CircRNA_TRMP7靶向調控NLRP3炎癥小體在小鼠Ⅱ型糖尿病牙周組織炎癥中的作用機制

沈想 王陳飛 張敏 梅幼敏

II型糖尿病是牙周病的主要誘發因素之一,而牙周病是成年人失牙的主要原因,也是諸多全身性疾病的重要危險因素,如何預防T2DM患者的牙周病的發生成為近年來關注的熱點[1-3]。環狀RNA(CircRNA)是一種非編碼RNA,在糖尿病及其并發癥的病理過程中起著重要的調控作用,并與牙周組織炎癥密切相關[4-6]。NLRP3炎癥小體是Nod 樣受體家族中一類含有 pyrin 結構域的蛋白3功能復合體,已被發現在牙周組織炎癥的發生中扮演著重要角色[7],但相關機制仍不明確,因此本研究初步探討在T2DM環境下,BMDMs中circRNA_TRMP7對NLRP3炎癥小體激活的調控作用,并檢測分析相關炎癥因子的表達,為T2DM牙周組織炎癥的病因學研究及精準預防提供參考。

1 材料與方法

1.1 主要材料和儀器

人全血單個核細胞分離液(天津灝洋);DMEM高糖培養基(GIBCO公司,美國);胎牛血清(HYCLONE公司,美國);Murine M-CSF(Peprotech,美國);RNA提取試劑盒(上海生工);PrimeScript RT reagent Kit、SYBR Premix Ex TaqTM(大連TaKara公司);兔源NLRP3、Caspase-1 p20多克隆抗體(Abcam,美國);IL-1β、IL-18-Elisa試劑盒(Novus,美國);熒光分光光度儀(F-7000,日立,日本);基因PCR擴增儀(Mastercycle X50,Eppendorf公司,德國);實時熒光定量PCR系統(7300 Realtime PCR system,Applied Biosystems公司,美國);SDS-PAGE電泳儀(1645050,Bio-Rad公司,美國)。

1.2 人血PMBCs提取和全轉錄組測序

本研究選取2020 年1 月～2022 年1 月南通大學附屬醫院內分泌科16 例T2DM患者(年齡35～62 歲)作為實驗組(根據《中國2型糖尿病防治指南》中的T2DM 診斷標準),選取南通大學附屬醫院體檢中心21 例健康人作為對照組(年齡35～65 歲)。
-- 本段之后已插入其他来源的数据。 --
(* ===== verification/Grpc.v ===== *)
(** * What a unary handler answers (grpc/handlers.ts)

    A handler calls its callback with an error, a status code and a message, or
    with a response.  The catch clause of every handler answers INTERNAL with the
    message of the exception; the exceptions of the modelled handlers come from
    reading a property of a message field that is absent ([null], the default of
    the loaded package). *)

From S2P Require Import Prelude JsMap Json.

Inductive GrpcStatus := grpc_UNAVAILABLE | grpc_NOT_FOUND | grpc_INTERNAL.
#[export] Instance GrpcStatus_eq_dec : EqDecision GrpcStatus.
Proof. solve_decision. Defined.

Definition GrpcError : Type := GrpcStatus * string.

(** The answer of the catch clause to a TypeError. *)
Definition read_of_null (property : string) : GrpcError :=
  (grpc_INTERNAL, "Cannot read properties of null (reading '" +:+ property +:+ "')").

(** * The stream of the agent's ExecuteTask call (grpc/handlers.ts, grpc/client.ts)

    What the clients of an agent, the deprecated scheduler and the updater, read. *)

(** One message of the agent's stream.  Its status is the object that the client
    library builds; it is read by property name. *)
Inductive OutputType := OUTPUT_TYPE_STDOUT | OUTPUT_TYPE_STDERR | OUTPUT_TYPE_UNKNOWN.
Record AgentResponse := mkAgentResponse {
  ag_output : option (OutputType * string);
  ag_status : option (jsmap json)
}.

Definition num_property (o : jsmap json) (name : string) : option Z :=
  match jm_get o name with Some (JNum z) => Some z | _ => None end.
Definition str_property (o : jsmap json) (name : string) : option string :=
  match jm_get o name with Some (JStr t) => Some t | _ => None end.

(** The status that the ExecuteTask handler writes, as it arrives: the package is
    loaded with keepCase and with defaults, so the object has the field names of
    cluster.proto and every field of the message. *)
Definition executed_status (taskId : string) (success : bool) (exit : Z) (error : option string) :
    jsmap json :=
  [("task_id", JStr taskId);
   ("state", JStr (if success then "TASK_STATE_COMPLETED" else "TASK_STATE_FAILED"));
   ("assigned_node", JStr ""); ("started_at", JStr "0"); ("completed_at", JStr "0");
   ("exit_code", JNum exit); ("error", JStr (default "" error)); ("result", JNull)].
排除標準:(1)牙周病(根據2018 年牙周病國際新分類)及影響牙周病的其他系統性疾病(如艾滋病、風濕及腫瘤等);(2)吸煙史;(3)3 個月內有全身性抗菌藥物、類固醇及非甾體類抗炎藥物應用史。研究對象對所有治療過程知情同意,并簽署知情同意書。本研究獲得南通大學附屬醫院倫理委員會批準(批號:2021-L088)。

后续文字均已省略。